◆ **Problem to work on**
Please repeat, from the entries that follow, the lines from the one containing "Sequence or of" through the one containing "(* typing.Any *)" exactly, adding nothing.

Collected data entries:
----------
(** ** Python typings *)

(** Plain classes, told apart by identity.  The first twelve are the keys of
    [PRIMITIVE_TO_ATOMIC_TYPE]; [Timestamp] and [PythonCallableWithSource] are
    the language types of the two logical types of the module; [OtherClass]
    is any other class that is neither a NamedTuple class nor a subclass of
    Sequence or of Mapping (those are typings of their own below). *)
Inductive pyclass :=
  | np_int8 | np_int16 | np_int32 | np_int64 | np_float32 | np_float64
  | py_str | py_bool | py_bytes | ByteString | py_int | py_float
  | Timestamp | PythonCallableWithSource
  | OtherClass (qualname : string).

#[global] Instance pyclass_eq_dec : EqDecision pyclass.
Proof. solve_decision. Defined.

(** The typings the translation tells apart.  NamedTuple classes and
    RowTypeConstraint objects are references into the [world], as in Python:
    a class may then mention itself among the types of its fields. *)
Inductive py_type :=
  | TClass (c : pyclass)
  | TAny                                  (* typing.Any *)
  | TNone                                 (* type(None) *)
  | TSchemaProto (s : Schema)             (* a schema_pb2.Schema given as a typing *)
  | TNamedTuple (cls : nat)               (* a NamedTuple class *)
  | TRowConstraint (obj : nat)            (* a row_type.RowTypeConstraint object *)
  | TMapping (args : list py_type)        (* typing.Mapping, bare or subscripted *)
  | TOptional (t : py_type)               (* Union[t, None] *)
  | TSequence (args : list py_type)       (* a subclass of Sequence: list, List[t], Sequence[t], ... *)
  | TMappingLike (args : list py_type).   (* any other subclass of Mapping: dict, Dict[k, v], ... *)

(** [typing.Optional[t]] is [Union[t, None]]: unions are flattened and
    [None] is kept once, so [Optional] of an optional typing is that typing,
    and [Optional[None]] is [type(None)]. *)
Definition Optional (t : py_type) : py_type :=
  match t with
  | TOptional _ => t
  | TNone => TNone
  | _ => TOptional t
  end.

(** Modelled from the spec: the helpers of [native_type_compatibility].
    [_get_args] gives the type parameters of a typing (none for a bare
    class); an "exact generic mapping" is [typing.Mapping]; an "optional" is
    the union of one type and the absent-value marker. *)
Definition _get_args (typ : py_type) : list py_type :=
  match typ with
  | TMapping args | TSequence args | TMappingLike args => args
  | TOptional t => [t; TNone]
  | _ => []
  end.

Definition _match_is_exactly_mapping (user_type : py_type) : bool :=
  match user_type with TMapping _ => true | _ => false end.

Definition _match_is_optional (user_type : py_type) : bool :=
  match user_type with TOptional _ => true | _ => false end.
(** X14. Whatever happens, a run of [declareDeploy] sends at most one
    request, through the account it was given and with the salt
    0x7777. *)
Theorem declareDeploy_single_request :
  exists reqs,
    requests (snd (declareDeploy artifacts_path account provider constructorData st))
      = requests st ++ reqs /\
    (List.length reqs <= 1)%nat /\
    Forall
      (fun q =>
         match q with
         | DeclareAndDeploy sender payload =>
             sender = account /\ DeclareAndDeployContractPayload.salt payload = 0x7777
         end)
      reqs.
Proof.
  run_script.
  destruct (load_artifacts artifacts_path "arkchain_orderbook" (outside st))
    as [artifacts | e].
  - destruct (compile (new_CallData (abi (sierra artifacts))) "constructor"
                [("admin", admin constructorData)]) as [contractConstructor | e].
    + destruct (declareAndDeploy account _ (outside st)) as [[deployR | e | ] o];
        simpl; eexists; (split; [reflexivity |]); simpl;
        (split; [lia |]); repeat constructor.
    + exists []. simpl. rewrite app_nil_r. repeat constructor.
  - exists []. simpl. rewrite app_nil_r. repeat constructor.
Qed.


(** X16. The provider takes no part in the deployment: with another
    provider the same request is sent and the outside world ends the
    same, and the promise settles the same way, on a contract object
    with the same ABI and address. *)
Theorem declareDeploy_provider_only_stored (provider2 : Provider) :
  snd (declareDeploy artifacts_path account provider constructorData st)
    = snd (declareDeploy artifacts_path account provider2 constructorData st) /\
  match
    fst (declareDeploy artifacts_path account provider constructorData st),
    fst (declareDeploy artifacts_path account provider2 constructorData st)
  with
  | Fulfilled c1, Fulfilled c2 =>
      Contract_abi c1 = Contract_abi c2 /\
      Contract_address c1 = Contract_address c2 /\
      Contract_providerOrAccount c1 = provider /\
      Contract_providerOrAccount c2 = provider2
  | Rejected e1, Rejected e2 => e1 = e2
  | Pending, Pending => True
  | _, _ => False
  end.
Proof.
  run_script.
  destruct (load_artifacts artifacts_path "arkchain_orderbook" (outside st))
    as [artifacts | e]; [| simpl; auto].
  destruct (compile (new_CallData (abi (sierra artifacts))) "constructor"
              [("admin", admin constructorData)]) as [contractConstructor | e];
    [| simpl; auto].
  destruct (declareAndDeploy account _ (outside st)) as [[deployR | e | ] o];
    simpl; auto.
Qed.

End DeployerMore.

(** * The further statements on the concrete world *)

(** X5 on the listing paid in the token 0x57a8c. *)
Lemma fulfillListing_given_currency_witness :
  exists evs,
    trace (snd (@fulfillListing Demo.collaborators (Some Demo.wallet) (Some Demo.config)
                  Demo.bigint_listing Demo.start)) = evs /\
    forall c g,
      In (CallFulfillListingCore c g) evs ->
      ApproveInfo.currencyAddress (FulfillListingCoreParameters.approveInfo g)
        = JS.Str "0x57a8c".
Proof.
  destruct (@fulfillListing_given_currency Demo.collaborators Demo.wallet
              (Some Demo.config) Demo.bigint_listing Demo.start eq_refl)
    as (evs & Htrace & _ & _ & Hfulfil).
  exists evs. split; [exact Htrace | exact Hfulfil].
Defined.

(** X6 on the demo listing, run without a configuration. *)
Lemma fulfillListing_no_currency_no_config_witness :
  exists evs,
    trace (snd (@fulfillListing Demo.collaborators (Some Demo.wallet) None
                  Demo.listing Demo.start)) = evs /\
    (exists a0, In (CallApproveERC20 a0) evs) /\
    forall a0,
      In (CallApproveERC20 a0) evs ->
      ApproveERC20Parameters.currencyAddress a0 = JS.Undefined.
Proof.
  destruct (@fulfillListing_no_currency_no_config Demo.collaborators Demo.wallet None
              Demo.listing Demo.start eq_refl eq_refl)
    as (evs & Htrace & Hcalled & Happrove & _).
  exists evs. split; [exact Htrace |]. split; [exact Hcalled | exact Happrove].
Defined.

(** X7: the demo listing bought from the first render and bought again
    after a run that failed for want of a configuration. *)
Lemma fulfillListing_starts_afresh_witness :
  status (snd (@fulfillListing Demo.collaborators (Some Demo.wallet) (Some Demo.config)
                 Demo.listing
                 (snd (@fulfillListing Demo.collaborators (Some Demo.wallet) None
                         Demo.listing Demo.start))))
    = status (snd (@fulfillListing Demo.collaborators (Some Demo.wallet) (Some Demo.config)
                     Demo.listing Demo.start)).
Proof.
  apply (@fulfillListing_starts_afresh Demo.collaborators Demo.wallet (Some Demo.config)
           Demo.listing Demo.start
           (snd (@fulfillListing Demo.collaborators (Some Demo.wallet) None
                   Demo.listing Demo.start))
           eq_refl).
Defined.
----------
◆ **Answer for this exercise**
    Sequence or of Mapping (those are typings of their own below). *)
Inductive pyclass :=
  | np_int8 | np_int16 | np_int32 | np_int64 | np_float32 | np_float64
  | py_str | py_bool | py_bytes | ByteString | py_int | py_float
  | Timestamp | PythonCallableWithSource
  | OtherClass (qualname : string).

#[global] Instance pyclass_eq_dec : EqDecision pyclass.
Proof. solve_decision. Defined.

(** The typings the translation tells apart.  NamedTuple classes and
    RowTypeConstraint objects are references into the [world], as in Python:
    a class may then mention itself among the types of its fields. *)
Inductive py_type :=
  | TClass (c : pyclass)
  | TAny                                  (* typing.Any *)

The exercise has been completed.